Rechaza acusaciones. Daniel Ortega negó la intervención de grupos paramilitares en protestas. (USI)
Rechaza acusaciones. Daniel Ortega negó la intervención de grupos paramilitares en protestas. (USI)

Ni con agua bendita tendrá redención la pareja presidencial Ortega-Murillo, que controla a Nicaragua. Aunque se autoproclama “cristiana, socialista y solidaria”, es responsable política de más de 440 muertes desde que comenzó la ola de protestas contra su gobierno, en abril de este año. Es claro que la brutal represión contra las manifestaciones pacíficas reproducen el mismo libreto –probablemente diseñado en La Habana– de la estrategia aplicada por el chavismo en Venezuela, el año pasado, cuando Maduro resistió los embates del masivo levantamiento popular contra su dictadura.

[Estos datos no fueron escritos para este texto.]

(* ===== verification/_CoqProject ===== *)
-Q . S2P
Prelude.v
Core.v
Snapshot.v
Visibility.v
Oracle.v
VStore.v
Ssi.v
SsiFacts.v
SsiOps.v
SsiSpec.v
SsiSafe.v
Manager.v
ManagerInv.v
ManagerOps.v
SI.v
Serial.v
Refine.v
RefineSteps.v
Isolation.v
Stability.v
TxnTheorems.v
History.v
Bytes.v
WalRecord.v
Checkpoint.v
WalSink.v
WalScan.v
WalScanFacts.v
Wal.v
WalRecovery.v
WalUndo.v
WalEffects.v
WalRecoverySpec.v
WalTrace.v
WalCrash.v
WalExamples.v
PageFormat.v
Paging.v
BlockDevice.v
DeviceTarget.v
Dwb.v
DwbFacts.v
DwbRecovery.v
DwbExamples.v
BufferPool.v
PoolFacts.v
PoolSpec.v
PoolWal.v
PoolExamples.v
Columnar.v
ColInteger.v
ColDict.v
Gorilla.v
ColTotal.v
GroupSync.v
ChainHead.v
FreezeFloor.v
Float64.v
Compare.v
CypherValue.v
CypherEquality.v
CypherEquivalence.v
CypherOrder.v
KeyCodec.v
KeyTree.v
BTreeNode.v
BTreeNodeFacts.v
BTreeCells.v
IndexKinds.v
IndexProbes.v
IndexEntries.v
IndexSeek.v
IndexComposite.v
IndexSet.v
IndexSlots.v
IndexLedger.v
IndexRollback.v
IndexCollect.v
PredicateMarkers.v
IndexExamples.v
(* ===== verification/SsiFacts.v ===== *)
(** * The SSI tracker: invariant and functional behaviour

    The tracker's well-formedness [SsiWf.wf] says that its four reverse indexes
    agree with the per-transaction marker sets, that its edges are exactly the
    rw-antidependencies between concurrent tracked transactions, that in- and
    out-edges mirror each other, that the two conflict flags say whether there
    are edges, and that only tracked transactions are doomed. Every operation
    preserves it. *)

From stdpp Require Import options.
From S2P Require Import Prelude Core VStore Ssi.

(** ** Reverse indexes *)

Section reverse_index_facts.
Context {K : Type} `{Countable K}.
Implicit Types (m : gmap K (gset TxnId)) (k : K).

Lemma idx_add txn k m k' :
  idx (index_add txn k m) k' = if decide (k' = k) then {[txn]} ∪ idx m k else idx m k'.
Proof. unfold index_add, idx. case_decide; [subst|]; by simplify_map_eq. Qed.

Lemma idx_remove txn k m k' :
  idx (index_remove txn k m) k' = if decide (k' = k) then idx m k ∖ {[txn]} else idx m k'.
Proof.
  unfold index_remove, idx. destruct (m !! k) as [set|] eqn:E; simpl.
  - case_bool_decide as Hs; (case_decide; [subst; simplify_map_eq; set_solver|by simplify_map_eq]).
  - case_decide; [subst; rewrite E; set_solver|done].
Qed.

Lemma idx_foldr_remove txn (l : list K) m k :
  idx (foldr (index_remove txn) m l) k = if decide (k ∈ l) then idx m k ∖ {[txn]} else idx m k.
Proof.
  induction l as [|x l IH]; cbn [foldr].
  - by rewrite decide_False by apply not_elem_of_nil.
  - rewrite idx_remove. destruct (decide (k = x)) as [->|Hx].
    + rewrite IH. rewrite (decide_True (P := x ∈ x :: l)) by set_solver.
      case_decide; set_solver.
    + rewrite IH. apply decide_ext. set_solver.
Qed.

Lemma idx_purge txn (ks : gset K) m k :
  idx (index_purge txn ks m) k = if decide (k ∈ ks) then idx m k ∖ {[txn]} else idx m k.
Proof.
  unfold index_purge. rewrite idx_foldr_remove. apply decide_ext. apply elem_of_elements.
Qed.

End reverse_index_facts.

(** ** The relations the tracker maintains *)

Module SsiWf.

Definition edge (s : SsiTracker) (a b : TxnId) : Prop :=
  ∃ ta, txns s !! a = Some ta ∧ b ∈ out_edges ta.
Definition redge (s : SsiTracker) (a b : TxnId) : Prop :=
  ∃ tb, txns s !! b = Some tb ∧ a ∈ in_edges tb.

(** [ta] read something [tb] wrote. *)
Definition rw (ta tb : TxnConflict) : Prop :=
  (∃ k, k ∈ reads ta ∧ k ∈ writes tb) ∨
  (∃ p, p ∈ predicate_reads ta ∧ p ∈ predicate_writes tb).

(** A rw-antidependency between two concurrent tracked transactions. *)
Definition rw_conflict (s : SsiTracker) (a b : TxnId) : Prop :=
  a ≠ b ∧ Ssi.are_concurrent s a b = true ∧
  ∃ ta tb, txns s !! a = Some ta ∧ txns s !! b = Some tb ∧ rw ta tb.

Record wf (s : SsiTracker) : Prop := {
  wf_readers : ∀ k x, x ∈ idx (readers_of s) k ↔ ∃ t, txns s !! x = Some t ∧ k ∈ reads t;
  wf_writers : ∀ k x, x ∈ idx (writers_of s) k ↔ ∃ t, txns s !! x = Some t ∧ k ∈ writes t;
  wf_predicate_readers : ∀ p x,
    x ∈ idx (predicate_readers_of s) p ↔ ∃ t, txns s !! x = Some t ∧ p ∈ predicate_reads t;
  wf_predicate_writers : ∀ p x,
    x ∈ idx (predicate_writers_of s) p ↔ ∃ t, txns s !! x = Some t ∧ p ∈ predicate_writes t;
  wf_edge : ∀ a b, edge s a b ↔ rw_conflict s a b;
  wf_redge : ∀ a b, redge s a b ↔ edge s a b;
  wf_out_flag : ∀ a t, txns s !! a = Some t → out_conflict t = bool_decide (out_edges t ≠ ∅);
  wf_in_flag : ∀ a t, txns s !! a = Some t → in_conflict t = bool_decide (in_edges t ≠ ∅);
  wf_doomed : doomed s ⊆ dom (txns s);
}.

(** The part of a record that edges do not touch. *)
Definition core (t : TxnConflict) :=
  (reads t, predicate_reads t, writes t, predicate_writes t, commit_ts t, begin_ts t).

Definition same_core (s s' : SsiTracker) : Prop :=
  ∀ x, core <$> txns s' !! x = core <$> txns s !! x.

Lemma same_core_Some s s' x t' :
  same_core s s' → txns s' !! x = Some t' → ∃ t, txns s !! x = Some t ∧ core t' = core t.
Proof.
  intros Hc Hx. specialize (Hc x). rewrite Hx in Hc. simpl in Hc.
  destruct (txns s !! x) as [t|]; [|done]. apply (inj Some) in Hc. eauto.
Qed.

Lemma same_core_sym s s' : same_core s s' → same_core s' s.
Proof. intros Hc x. by rewrite Hc. Qed.

Lemma core_inv t t' : core t = core t' →
  reads t = reads t' ∧ predicate_reads t = predicate_reads t' ∧ writes t = writes t' ∧
  predicate_writes t = predicate_writes t' ∧ commit_ts t = commit_ts t' ∧ begin_ts t = begin_ts t'.
Proof. unfold core. intros [=]. auto 10. Qed.

Lemma concurrent_same_core s s' a b :
  same_core s s' → Ssi.are_concurrent s' a b = Ssi.are_concurrent s a b.
Proof.
  intros Hc. pose proof (Hc a) as Ha. pose proof (Hc b) as Hb.
  unfold Ssi.are_concurrent, Ssi.committed_by.
  destruct (txns s !! a), (txns s !! b), (txns s' !! a), (txns s' !! b); try done; simpl in *.
  apply (inj Some), core_inv in Ha as (_ & _ & _ & _ & -> & ->).
  by apply (inj Some), core_inv in Hb as (_ & _ & _ & _ & -> & ->).
Qed.

Lemma rw_conflict_same_core s s' a b :
  same_core s s' → rw_conflict s' a b ↔ rw_conflict s a b.
Proof.
  intros Hc.
  assert (∀ s s', same_core s s' → rw_conflict s' a b → rw_conflict s a b) as Himp.
  { clear. intros s s' Hc (Hne & Hco & ta & tb & Ha & Hb & Hrw).
    rewrite (concurrent_same_core s s') in Hco by done.
    destruct (same_core_Some s s' a ta Hc Ha) as (ta' & Ha' & Eca).
    destruct (same_core_Some s s' b tb Hc Hb) as (tb' & Hb' & Ecb).
    apply core_inv in Eca as (Er & Ep & _ & _ & _ & _), Ecb as (_ & _ & Ew & Epw & _ & _).
    split; [done|]. split; [done|]. exists ta', tb'. unfold rw in *.
    by rewrite <- Er, <- Ep, <- Ew, <- Epw. }
  split; apply Himp; auto using same_core_sym.
Qed.

(** ** [add_edge] *)

Definition add_edges (es : list (TxnId * TxnId)) (s : SsiTracker) : SsiTracker :=
  foldl (λ s e, Ssi.add_edge e.1 e.2 s) s es.

(** The transaction table after an edge; dooming does not touch it. *)
Lemma add_edge_txns from to s :
  txns (Ssi.add_edge from to s) =
    if from =? to then txns s
    else alter (add_in from) to (alter (add_out to) from (txns s)).
Proof. unfold Ssi.add_edge. destruct (from =? to); repeat case_match; done. Qed.

Lemma add_edge_frame from to s :
  let s' := Ssi.add_edge from to s in
  readers_of s' = readers_of s ∧ writers_of s' = writers_of s ∧
  predicate_readers_of s' = predicate_readers_of s ∧
  predicate_writers_of s' = predicate_writers_of s ∧ snapshot_txns s' = snapshot_txns s.
Proof. unfold Ssi.add_edge. destruct (from =? to); repeat case_match; done. Qed.

Lemma add_edge_lookup from to s x :
  from ≠ to →
  txns (Ssi.add_edge from to s) !! x =
    (λ t, (if decide (x = to) then add_in from else id)
            ((if decide (x = from) then add_out to else id) t)) <$> txns s !! x.
Proof.
  intros Hne. rewrite add_edge_txns, (proj2 (N.eqb_neq _ _)) by done.
  rewrite !lookup_alter. repeat case_decide; subst; try done; destruct (txns s !! _); done.
Qed.

Lemma add_edge_same_core from to s : same_core s (Ssi.add_edge from to s).
Proof.
  intros x. destruct (decide (from = to)) as [->|Hne].
  { by rewrite add_edge_txns, N.eqb_refl. }
  rewrite add_edge_lookup by done. destruct (txns s !! x); simpl; [|done].
  by repeat case_decide.
Qed.

Lemma add_edge_edge from to s a b :
  edge (Ssi.add_edge from to s) a b ↔
    edge s a b ∨ (a = from ∧ b = to ∧ from ≠ to ∧ is_Some (txns s !! from)).
Proof.
  unfold edge. destruct (decide (from = to)) as [->|Hne].
  { rewrite add_edge_txns, N.eqb_refl. naive_solver. }
  setoid_rewrite add_edge_lookup; [|done].
  destruct (txns s !! a) as [t|] eqn:Ea; simpl.
  - split.
    + intros (ta & [= <-] & Hb). repeat case_decide; subst; simpl in *; try naive_solver;
        apply elem_of_union in Hb as [->%elem_of_singleton|]; naive_solver.
    + intros [(ta & [= <-] & Hb)|(-> & -> & _ & _)]; eexists; (split; [done|]);
        repeat case_decide; simpl; set_solver.
  - split; [naive_solver|]. intros [?|(-> & _ & _ & [? Hs])]; [naive_solver|congruence].
Qed.

Lemma add_edge_redge from to s a b :
  redge (Ssi.add_edge from to s) a b ↔
    redge s a b ∨ (a = from ∧ b = to ∧ from ≠ to ∧ is_Some (txns s !! to)).
Proof.
  unfold redge. destruct (decide (from = to)) as [->|Hne].
  { rewrite add_edge_txns, N.eqb_refl. naive_solver. }
  setoid_rewrite add_edge_lookup; [|done].
  destruct (txns s !! b) as [t|] eqn:Ea; simpl.
  - split.
    + intros (ta & [= <-] & Hb). repeat case_decide; subst; simpl in *; try naive_solver;
        apply elem_of_union in Hb as [->%elem_of_singleton|]; naive_solver.
    + intros [(ta & [= <-] & Hb)|(-> & -> & _ & _)]; eexists; (split; [done|]);
        repeat case_decide; simpl; set_solver.
  - split; [naive_solver|]. intros [?|(_ & -> & _ & [? Hs])]; [naive_solver|congruence].
Qed.

(** The flag discipline, for the whole table. *)
Definition flags_ok (s : SsiTracker) : Prop :=
  ∀ a t, txns s !! a = Some t →
    out_conflict t = bool_decide (out_edges t ≠ ∅) ∧ in_conflict t = bool_decide (in_edges t ≠ ∅).

Lemma add_edge_flags from to s : flags_ok s → flags_ok (Ssi.add_edge from to s).
Proof.
  intros Hf a t. destruct (decide (from = to)) as [->|Hne].
  { rewrite add_edge_txns, N.eqb_refl. apply Hf. }
  rewrite add_edge_lookup by done.
  destruct (txns s !! a) as [t0|] eqn:Ea; simpl; [|done]. intros [= <-].
  destruct (Hf a t0 Ea) as [Ho Hi].
  destruct (decide (a = to)), (decide (a = from)); subst; try done;
    (split; [try done|try done]); symmetry; apply bool_decide_eq_true_2; set_solver.
Qed.

Lemma add_edge_doomed from to s :
  doomed s ⊆ dom (txns s) → doomed (Ssi.add_edge from to s) ⊆ dom (txns s).
Proof.
  intros Hd. unfold Ssi.add_edge. destruct (N.eqb_spec from to); [done|].
  assert (∀ s' x, Ssi.active s' x = true → x ∈ dom (txns s')) as Hact.
  { intros s' x. unfold Ssi.active. rewrite elem_of_dom. destruct (txns s' !! x); naive_solver. }
  assert (∀ f g (m : gmap TxnId TxnConflict) x y, dom (alter f x (alter g y m)) = dom m) as Hdom.
  { intros. by rewrite !dom_alter_L. }
  case_match eqn:E1; case_match eqn:E2; bool_solve;
    repeat match goal with H : Ssi.active _ _ = true |- _ => apply Hact in H; simpl in H end;
    simpl; rewrite ?Hdom in *; set_solver.
Qed.

Lemma add_edges_edge es s a b :
  edge (add_edges es s) a b ↔
    edge s a b ∨ ((a, b) ∈ es ∧ a ≠ b ∧ is_Some (txns s !! a)).
Proof.
  revert s. induction es as [|[x y] es IH]; intros s; simpl; [set_solver|].
  rewrite IH, add_edge_edge. rewrite elem_of_cons.
  assert (is_Some (txns (Ssi.add_edge x y s) !! a) ↔ is_Some (txns s !! a)) as ->.
  { rewrite <- !(fmap_is_Some core). by rewrite (add_edge_same_core x y s a). }
  naive_solver.
Qed.

Lemma add_edges_redge es s a b :
  redge (add_edges es s) a b ↔
    redge s a b ∨ ((a, b) ∈ es ∧ a ≠ b ∧ is_Some (txns s !! b)).
Proof.
  revert s. induction es as [|[x y] es IH]; intros s; simpl; [set_solver|].
  rewrite IH, add_edge_redge. rewrite elem_of_cons.
  assert (is_Some (txns (Ssi.add_edge x y s) !! b) ↔ is_Some (txns s !! b)) as ->.
  { rewrite <- !(fmap_is_Some core). by rewrite (add_edge_same_core x y s b). }
  naive_solver.
Qed.

Lemma add_edges_same_core es s : same_core s (add_edges es s).
Proof.
  revert s. induction es as [|[x y] es IH]; intros s z; simpl; [done|].
  by rewrite IH, add_edge_same_core.
Qed.

Lemma add_edges_flags es s : flags_ok s → flags_ok (add_edges es s).
Proof.
  revert s. induction es as [|[x y] es IH]; intros s Hf; simpl; [done|].
  apply IH. by apply add_edge_flags.
Qed.

Lemma same_core_dom s s' : same_core s s' → dom (txns s') = dom (txns s).
Proof.
  intros Hc. apply set_eq. intros x. rewrite !elem_of_dom, <- !(fmap_is_Some core). by rewrite Hc.
Qed.

Lemma add_edges_doomed es s :
  doomed s ⊆ dom (txns s) → doomed (add_edges es s) ⊆ dom (txns (add_edges es s)).
Proof.
  revert s. induction es as [|[x y] es IH]; intros s Hd; simpl; [done|].
  apply IH. rewrite (same_core_dom s) by apply add_edge_same_core. by apply add_edge_doomed.
Qed.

Tal como hizo Maduro, para ganar tiempo, Ortega invitó a un falso diálogo con mediación de la poderosa Iglesia nicaragüense, e incluso el dictadorzuelo planteó la posibilidad de adelantar las elecciones hasta que las matanzas se fueron convirtiendo en “dígitos” a los que, lamentablemente, los gobiernos latinoamericanos se malacostumbran. El ex líder de la revolución sandinista de 1979, que derrocó a la tiranía dinástica de los Somoza, lleva 10 años dirigiendo una neodictadura, junto a su esposa, varios de sus hijos y otros parientes, en un régimen que sus mismos ex camaradas sandinistas comparan con el que ellos depusieron.

Ortega declaró hace unos días: “Ni Dios me saca de la presidencia”, pero debería repensar esta frase porque, en enero de 1918, su antecesor ideológico, Nikolay Yemelianov, comisario de instrucción de la revolución soviética y quien durante años proclamó que se podía conciliar al marxismo con el cristianismo, organizó un “Juicio del Estado Soviético contra Dios, por genocidio” y lo condenó a morir.

Cuando Dios ya no importó más, comenzaron las masacres de sacerdotes y opositores políticos, y luego siguió el gran terror comunista.